CLEVELAND -- A third expert on police use of force concludes that a white Cleveland policeman was justified in fatally shooting a 12-year-old black boy carrying a pellet gun.
A report from retired Florida police officer Ken Katsaris was released Thursday by the Cuyahoga County prosecutor. It comes as a grand jury hears evidence on whether patrolman Timothy Loehmann should be charged criminally for killing Tamir Rice outside a recreation center last November.
Katsaris wrote that Loehmann perceived a threat when he fired and his actions were reasonable given the circumstances:
This unquestionably was a tragic loss of life, but to compound the tragedy by labeling the officers conduct as anything but objectively reasonable would also be a tragedy, albeit not carrying with it the consequences of the loss of life, only the possibility of loss of career.

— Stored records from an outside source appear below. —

(** The menu that [handle_projects] opens lists the fetched projects in
    their order; each has the fetched id, name, workspace, client and
    billable flag, and the alias of the stored project of the same id, or
    its own when there is none.  A stored default id other than 0 is kept
    exactly when a fetched project has it; no default stays no default. *)
Theorem merged_menu_contents (old_config : Config.t) (new_projects : list Project.t) :
  length (ProjectMenu.projects (merged_menu old_config new_projects))
  = length new_projects /\
  (forall i p, new_projects !! i = Some p ->
     exists q,
       ProjectMenu.projects (merged_menu old_config new_projects) !! i = Some q /\
       same_but_alias p q /\
       Project.alias q =
         match dict_get (Project.id p) (Config.projects old_config) with
         | Some old_project => Project.alias old_project
         | None => Project.alias p
         end) /\
  (Config.default_project_id old_config = None ->
   ProjectMenu.default_project_id (merged_menu old_config new_projects) = None) /\
  (forall d, Config.default_project_id old_config = Some d -> d <> 0 ->
     ProjectMenu.default_project_id (merged_menu old_config new_projects)
     = if bool_decide (d ∈ map Project.id new_projects) then Some d else None).
Proof.
  split_and!.
  - cbn [merged_menu ProjectMenu.projects]. by rewrite length_map.
  - intros i p Hp. exists (merge_alias old_config p).
    cbn [merged_menu ProjectMenu.projects].
    split; [by rewrite list_lookup_fmap, Hp|].
    destruct (merge_alias_spec old_config p) as (? & ? & ? & ? & ? & ?).
    by split_and!.
  - intros Hnone. unfold merged_menu, default_project_still_exists.
    cbn [ProjectMenu.default_project_id]. by rewrite Hnone.
  - intros d Hd Hnz. unfold merged_menu, default_project_still_exists.
    cbn [ProjectMenu.default_project_id]. rewrite Hd. cbn [truthy_opt].
    unfold truthy_int. destruct (Z.eqb_spec d 0) as [?|_]; [done|]. cbn [negb andb].
    rewrite <- (merge_alias_id old_config new_projects).
    set (ps := map (merge_alias old_config) new_projects).
    destruct (existsb _ ps) eqn:Hex.
    + apply existsb_exists in Hex as (p & Hp & Hid).
      apply bool_decide_eq_true in Hid. injection Hid as <-.
      rewrite bool_decide_eq_true_2; [done|]. by apply list_elem_of_In, in_map.
    + rewrite bool_decide_eq_false_2; [done|].
      intros (p & <- & Hp)%list_elem_of_In%in_map_iff.
      assert (existsb (fun p0 => bool_decide (Some (Project.id p0) = Some (Project.id p)))
                ps = true); [|congruence].
      apply existsb_exists. exists p. split; [done|]. by apply bool_decide_eq_true.
Qed.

Katsaris also wrote about the replica gun, and the information relayed to the officers by the dispatcher after the 911 call:
The issue of the "possible fake" gun, and whether the officers were given that information or not, is also not relevant. Even if the officers were told the 911 caller said "it's possibly fake," the officers would also have been told the 911 caller reported "I don't know if it's real or not." The gun experience of the caller is an unknown, but we do know the caller still reported "it's scaring the [expletive] out of me," indicating he had a reasonable belief the gun was real.
Two other use-of-force experts hired by prosecutors also concluded that the shooting was justified.
Attorneys for Tamir's family have said the release of the reports is improper and have called for a special prosecutor to take over the case.
The killing of Tamir has become part of a national outcry about minorities, especially black boys and men, dying during encounters with police. His death was not the first to roil Cleveland, either: Earlier this year, a white officer prosecuted by Cuyahoga County Prosecutor Timothy J. McGinty was acquitted in the 2012 deaths of two unarmed black motorists killed in a 137-shot barrage of police gunfire after a high-speed pursuit.
Cleveland and the U.S. Department of Justice are moving forward on a reform-minded consent decree after a DOJ investigation found Cleveland police had engaged in a practice of using excessive force and violating people's rights. That agreement was in the works before Tamir was killed.